PyPy and the future of the Python ecosystem
PyPy is an alternative Python implementation that is really fast, thanks to its JIT. The speaker is a 4 year contributor.
Dynamic languages are getting faster and faster (alternative) implementations. A bit of trolling:
If PHP can do it, so can we!
Again, an explanation on why CPython can't be changed. It's all about the C extensions which have low level access into the interpreter's memory management. And C extensions are really important to the Python community.
To kind of have the best of both worlds, the speaker developed pymetabiosis, a bridge which allows importing CPython modules within PyPy. Really meta, and it works! There was a demo of plotting stuff using matplotlib from PyPy.
Static type-checking is dead, long live static type-checking in Python!
In case you couldn't tell by now, type hints and friends were a big subject at this year's EuroPython. This talk showed a bit of how static type checking works and how tools such as QuickCheck can be used to make Python code safer.
Found out about Quark, a web browser with a formally verified kernel.
Bcolz - data storage faster than memory. Turns out on certain CPUs, compressing data makes things faster, because decompression is quicker than transferring more data. Who would've thought?!
Deepish learning - using computer vision and deep learning to read emotions from pictures and then use those emotions in Python conditionals. E.g.
if sad(): stuff.
super safe: cooper, a Python library.
Ending talk - some numbers: 1094 attendees. 170 talks (tons of tracks).
Bonus: Google SRE Classroom
This was an optional workshop that you had to apply for.

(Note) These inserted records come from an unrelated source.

Lemma net_ok_changed net net' id s s' :
  net_ok net -> sockets net !! id = Some s -> similar net id s s' -> socket_ok s' -> changed net net' id s' ->
  net_ok net'.
Proof.
  intros Hnet Hs Hsim Hok Hch.
  pose proof (fun j x => changed_similar net net' id s s' j x Hs Hsim Hch) as Hback.
  pose proof (fun j y => changed_forward net net' id s s' j y Hs Hsim Hch) as Hforw.
  pose proof Hch as [_ Htab Hheld Hnext]. split.
  - intros j x. rewrite (changed_lookup _ _ _ _ _ Hch). destruct (decide (j = id)); [by intros [= <-]|apply Hnet].
  - intros t j. rewrite Htab. intros Ht. destruct (net_registered _ Hnet _ _ Ht) as (y & Hy & Hty & Hp).
    destruct (Hforw _ _ Hy) as (x & Hx & []). exists x. split; [done|]. split; congruence.
  - intros c x l lx Hx Hl Hlx. destruct (Hback _ _ Hx) as (y & Hy & Hsy). destruct (Hback _ _ Hlx) as (ly & Hly & Hsl).
    rewrite (similar_release _ _ _ _ Hsl), (similar_tuple _ _ _ _ Hsy).
    eapply net_originator; [done | exact Hy | by rewrite <- (similar_originator _ _ _ _ Hsy) | done].
  - intros l lx t c Hlx Ht. destruct (Hback _ _ Hlx) as (ly & Hly & Hsl). rewrite (similar_release _ _ _ _ Hsl) in Ht.
    destruct (net_release _ Hnet _ _ _ _ Hly Ht) as (y & Hy & Hty & Ho). destruct (Hforw _ _ Hy) as (x & Hx & []).
    exists x. split; [done|]. split; congruence.
  - intros c x l Hx Hl. destruct (Hback _ _ Hx) as (y & Hy & []). rewrite Htab, similar_tuple0.
    destruct (net_client _ Hnet c y l Hy) as (Hlt & Ht & Hd & Hc); [congruence|].
    assert (c ∉ held net) as Hn by (intros Hh; destruct (net_held _ Hnet _ Hh) as (? & ? & ?); congruence).
    split_and!; [done | done | destruct similar_direction0; [congruence|done] |].
    destruct (m_connected x); [|done]. destruct (similar_connected0 eq_refl) as [|[Ho|]]; [congruence| |done].
    destruct similar_direction0; [congruence | done].
  - intros l lx c Hlx Hc. destruct (Hback _ _ Hlx) as (ly & Hly & Hsl). rewrite (similar_pending _ _ _ _ Hsl) in Hc.
    destruct (net_queue _ Hnet _ _ _ Hly Hc) as (y & Hy & Hcon & Hdir & Ho & Hh). destruct (Hforw _ _ Hy) as (x & Hx & []).
    exists x. rewrite Hheld.
    assert (m_direction x = Incoming) as Hxd by (destruct similar_direction0; [congruence | done]).
    split_and!; try done; [|congruence]. destruct (m_connected x); [|done].
    destruct (similar_connected0 eq_refl) as [|[|]]; [congruence.. | done].
  - intros l lx Hlx. destruct (Hback _ _ Hlx) as (ly & Hly & Hsl). rewrite (similar_pending _ _ _ _ Hsl). by eapply Hnet.
  - intros l l' lx lx' c Hlx Hlx' Hc Hc'. destruct (Hback _ _ Hlx) as (ly & Hly & Hsl). destruct (Hback _ _ Hlx') as (ly' & Hly' & Hsl').
    rewrite (similar_pending _ _ _ _ Hsl) in Hc. rewrite (similar_pending _ _ _ _ Hsl') in Hc'. by eapply (net_queue_one _ Hnet).
  - intros j. rewrite Hheld. intros Hj. destruct (net_held _ Hnet _ Hj) as (y & Hy & Ho). destruct (Hforw _ _ Hy) as (x & Hx & []).
    exists x. split; [done|]. congruence.
  - intros j x Hx. rewrite Hnext. destruct (Hback _ _ Hx) as (y & Hy & _). by apply (net_fresh _ Hnet _ _ Hy).
Qed.

(** ** Steps on one socket *)

(** The other sockets keep their states, and no socket appears or disappears. *)
Definition others_keep net net' id : Prop :=
  forall j, j <> id -> fmap m_state (sockets net' !! j) = fmap m_state (sockets net !! j).

(** The computation [c] on the socket [id] returns, keeps the invariant and ends with the
    socket related to its old value. *)
Definition safe net id (c : outcome (Net Tuple)) (P : TCPSocket Tuple -> Prop) : Prop :=
  exists net' s', c = Ret net' /\ net_ok net' /\ sockets net' !! id = Some s' /\ P s' /\
    others_keep net net' id /\ held net' = held net.

Lemma safe_bind net id c f (P Q : TCPSocket Tuple -> Prop) :
  safe net id c P ->
  (forall net' s', net_ok net' -> sockets net' !! id = Some s' -> held net' = held net -> P s' -> safe net' id (f net') Q) ->
  safe net id (c ≫= f) Q.
Proof.
  intros (net1 & s1 & -> & Hok1 & Hs1 & HP & Hk1 & Hh1) Hf.
  destruct (Hf net1 s1 Hok1 Hs1 Hh1 HP) as (net2 & s2 & Heq & Hok2 & Hs2 & HQ & Hk2 & Hh2).
  exists net2, s2. run. split_and!; try done; [|congruence].
  intros j Hj. rewrite Hk2, Hk1; done.
Qed.

Lemma safe_weaken net id c (P Q : TCPSocket Tuple -> Prop) :
  safe net id c P -> (forall s, P s -> Q s) -> safe net id c Q.
Proof. intros (net' & s' & ? & ? & ? & ? & ? & ?) HPQ. exists net', s'. split_and!; try done. by apply HPQ. Qed.

Lemma safe_then net net1 id c (P : TCPSocket Tuple -> Prop) :
  others_keep net net1 id -> held net1 = held net -> safe net1 id c P -> safe net id c P.
Proof.
  intros Hk Hh (net' & s' & ? & ? & ? & ? & Hk' & ?). exists net', s'. split_and!; try done; [|congruence].
  intros j Hj. by rewrite Hk', Hk.
Qed.

Lemma safe_changed net net' id s s' (P : TCPSocket Tuple -> Prop) :
  net_ok net -> sockets net !! id = Some s -> similar net id s s' -> socket_ok s' -> changed net net' id s' -> P s' ->
  safe net id (Ret net') P.
Proof.
  intros Hnet Hs Hsim Hok Hch HP. exists net', s'. split_and!; try done.
  - by eapply net_ok_changed.
  - rewrite (changed_lookup _ _ _ _ _ Hch). by rewrite decide_True.
  - intros j Hj. rewrite (changed_lookup _ _ _ _ _ Hch). by rewrite decide_False.
  - apply Hch.
Qed.
(** ** Reading, shutting down and closing *)

Lemma similar_refl net id s : similar net id s s.
Proof. split; try done; by left. Qed.

Lemma read_receive_buffer_ok net id s buffer size zs :
  net_ok net -> sockets net !! id = Some s -> in_type size_t size ->
  DoubleBuffer_is_empty (m_receive_buffer s) = false -> contents s zs ->
  exists r got b can_read zs', let s' := s <| m_receive_buffer := b |> <| m_can_read := can_read |> in
    read_receive_buffer net id buffer size = Ret (r, got, put net id s') /\ net_ok (put net id s') /\ contents s' zs' /\
    (0 <= r -> r = Z.of_nat (length got) /\ r <= size /\ (0 < size -> 0 < r) /\ zs = got ++ zs') /\
    (r < 0 -> r = - EFAULT /\ zs' = zs /\ exists n, u_fault buffer n <> None).
Proof.
  intros Hnet Hs Ht Hne (xs & ys & Hb & ->). unfold read_receive_buffer.
  rewrite (get_lookup _ _ _ Hs), bind_Ret, VERIFY_true, bind_Ret by (by rewrite Hne).
  pose proof (net_sockets _ Hnet _ _ Hs) as Hok. destruct (ok_buffer _ Hok) as (xs0 & ys0 & _ & Hcap & _).
  assert (exists r got called b xs' ys', DoubleBuffer_read (m_receive_buffer s) buffer size = Ret (r, got, called, b) /\
    buffer_ok b xs' ys' /\ m_capacity b = m_capacity (m_receive_buffer s) /\
    (0 <= r -> r = Z.of_nat (length got) /\ r <= size /\ got ++ xs' ++ ys' = xs ++ ys /\ (0 < size -> r = 0 -> xs ++ ys = [])) /\
    (r < 0 -> r = - EFAULT /\ xs' ++ ys' = xs ++ ys /\ exists n, u_fault buffer n <> None))
    as (r & got & called & b & xs' & ys' & -> & Hb' & Hcap' & Hpos' & Hneg).
  { destruct (decide (size = 0)) as [->|Hnz].
    { exists 0, [], false, (m_receive_buffer s), xs, ys. split; [done|]. split_and!; try done; lia. }
    destruct (DoubleBuffer_read_correct _ _ _ buffer size Hb Ht ltac:(int_lia))
      as (r & got & called & b & xs' & ys' & ? & ? & ? & _ & Hpos' & Hneg).
    exists r, got, called, b, xs', ys'. split_and!; try done. intros Hr. destruct (Hpos' Hr) as (? & ? & ? & ?). by split_and!. }
  rewrite bind_Ret.
  exists r, got, b, (negb (DoubleBuffer_is_empty b)), (xs' ++ ys'). cbn zeta. split; [done|]. split; [|split; [by exists xs', ys'|split]].
  - eapply net_ok_changed; [done.. | | | rewrite put_become; apply become_changed].
    + split; try done; by left.
    + destruct Hok; split; try done. exists xs', ys'. split; [done|]. split; [cbn; congruence|]. cbn.
      unfold DoubleBuffer_is_empty. rewrite (buf_empty _ _ _ Hb'). destruct (bool_decide_reflect (xs' ++ ys' = [])); auto.
  - intros Hr. destruct (Hpos' Hr) as (Hlen & Hle & Heq & Hz). split; [done|]. split; [done|]. split; [|done].
    intros Hsz. destruct (decide (r = 0)) as [Hr0|]; [|lia]. specialize (Hz Hsz Hr0).
    unfold DoubleBuffer_is_empty in Hne. rewrite (buf_empty _ _ _ Hb), Hz in Hne. done.
  - apply Hneg.
Qed.

Lemma receive_ok net id s blocking buffer size :
  net_ok net -> sockets net !! id = Some s -> in_type size_t size ->
  call_ok net id (receive_byte_buffered net id blocking buffer size) (fun _ _ _ => True).
Proof.
  intros Hnet Hs Ht. unfold receive_byte_buffered. rewrite (get_lookup _ _ _ Hs), bind_Ret.
  destruct (DoubleBuffer_is_empty (m_receive_buffer s)) eqn:Hne.
  - destruct (protocol_is_disconnected s), (negb blocking); by eapply call_ret.
  - destruct (ok_buffer _ (net_sockets _ Hnet _ _ Hs)) as (xs & ys & Hb & _).
    destruct (read_receive_buffer_ok net id s buffer size (xs ++ ys) Hnet Hs Ht Hne) as (r & got & b & cr & zs' & Heq & Hok & _);
      [by exists xs, ys|].
    rewrite Heq, bind_Ret. eexists _, _, _. split; [done|]. split; [done|]. split; [done|]. split; [apply put_lookup | done].
Qed.

Lemma send_flags_bind env net id f (k : Net Tuple -> outcome (Net Tuple)) :
  ('(_, net') ← send_tcp_packet env net id f None 0; k net') = (net' ← send_flags env net id f; k net').
Proof. unfold send_flags. by destruct (send_tcp_packet env net id f None 0) as [[r net']|]. Qed.

Lemma shut_down_for_writing_safe env net id s :
  env_ok env -> net_ok net -> sockets net !! id = Some s ->
  safe net id (shut_down_for_writing env net id) (fun s' => m_state s' = m_state s \/ m_state s = Established /\ m_state s' = FinWait1).
Proof.
  intros Henv Hnet Hs. unfold shut_down_for_writing. rewrite (get_lookup _ _ _ Hs), bind_Ret.
  destruct (bool_decide_reflect (m_state s = Established)) as [Hst|]; [|eapply safe_ret; [done..|]; by left].
  destruct (ok_started _ (net_sockets _ Hnet _ _ Hs)) as [Hset Hp]; [congruence|].
  rewrite send_flags_bind.
  apply (safe_weaken _ _ _ (moved s FinWait1)); [step send_flags_safe; finish set_state_safe|]. intros s' (_ & _ & _ & ->). by right.
Qed.

Lemma shutdown_ok env net id s how :
  env_ok env -> net_ok net -> sockets net !! id = Some s ->
  call_ok net id (Socket_shutdown env net id how) (fun r _ s' =>
    r = - ENOTCONN /\ s' = s \/ r = KSuccess /\ (m_state s' = m_state s \/ m_state s = Established /\ m_state s' = FinWait1)).
Proof.
  intros Henv Hnet Hs. unfold Socket_shutdown. rewrite (get_lookup _ _ _ Hs), bind_Ret.
  destruct (m_connected s); cbn [negb]; [|eapply call_ret; [done..|]; by left].
  destruct (bool_decide (m_role s = Listener)); [eapply call_ret; [done..|]; by left|].
  set (c := if _ && _ then _ else _).
  assert (safe net id c (fun s' => m_state s' = m_state s \/ m_state s = Established /\ m_state s' = FinWait1))
    as (net1 & s1 & -> & Hok1 & Hs1 & Hst & _ & Hh1).
  { unfold c. destruct (_ && _); [by apply shut_down_for_writing_safe | eapply safe_ret; [done..|]; by left]. }
  rewrite bind_Ret, (get_lookup _ _ _ Hs1), bind_Ret. apply (call_then _ net1); [done|].
  pose proof (net_sockets _ Hok1 _ _ Hs1) as Hok.
  destruct (negb _ && _); (eapply call_changed; [done.. | | | rewrite put_become; apply become_changed | by right]).
  - split; try done; by left.
  - destruct Hok as [(xs & ys & Hb & Hcap & _)]; split; try done. exists xs, ys. split; [done|]. split; [done|]. by left.
  - split; try done; by left.
  - by destruct Hok; split.
Qed.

We split in ~7 person teams and each team had a "mentor" from the Google SRE team. We had to solve a system design problem - given some infrastructure and a set of constraints, propose a solution for a given problem. There was no coding involved, just back of the envelope calculations and architecture ideas. It was definitely challenging and pretty fun!
There's a lot of stuff happening around Python 3. Asyncio and type hints are the main things.
Python is a great language for education and for getting people into programming. The Django girls tutorial is really awesome.
C extensions make it such that CPython will probably never get over the GIL and its inferior threading model. A lot of great work is being done around alternative implementations such as Nuitka and PyPy, but until C extensions are ported, they will only be targeting a niche market.
That being said, Python is in no way "too slow". It is simply a matter of using the right tool for the right job. For example, doing IO is just fine. If you need to crunch some numbers, turn to something like NumPy and you'll be fine.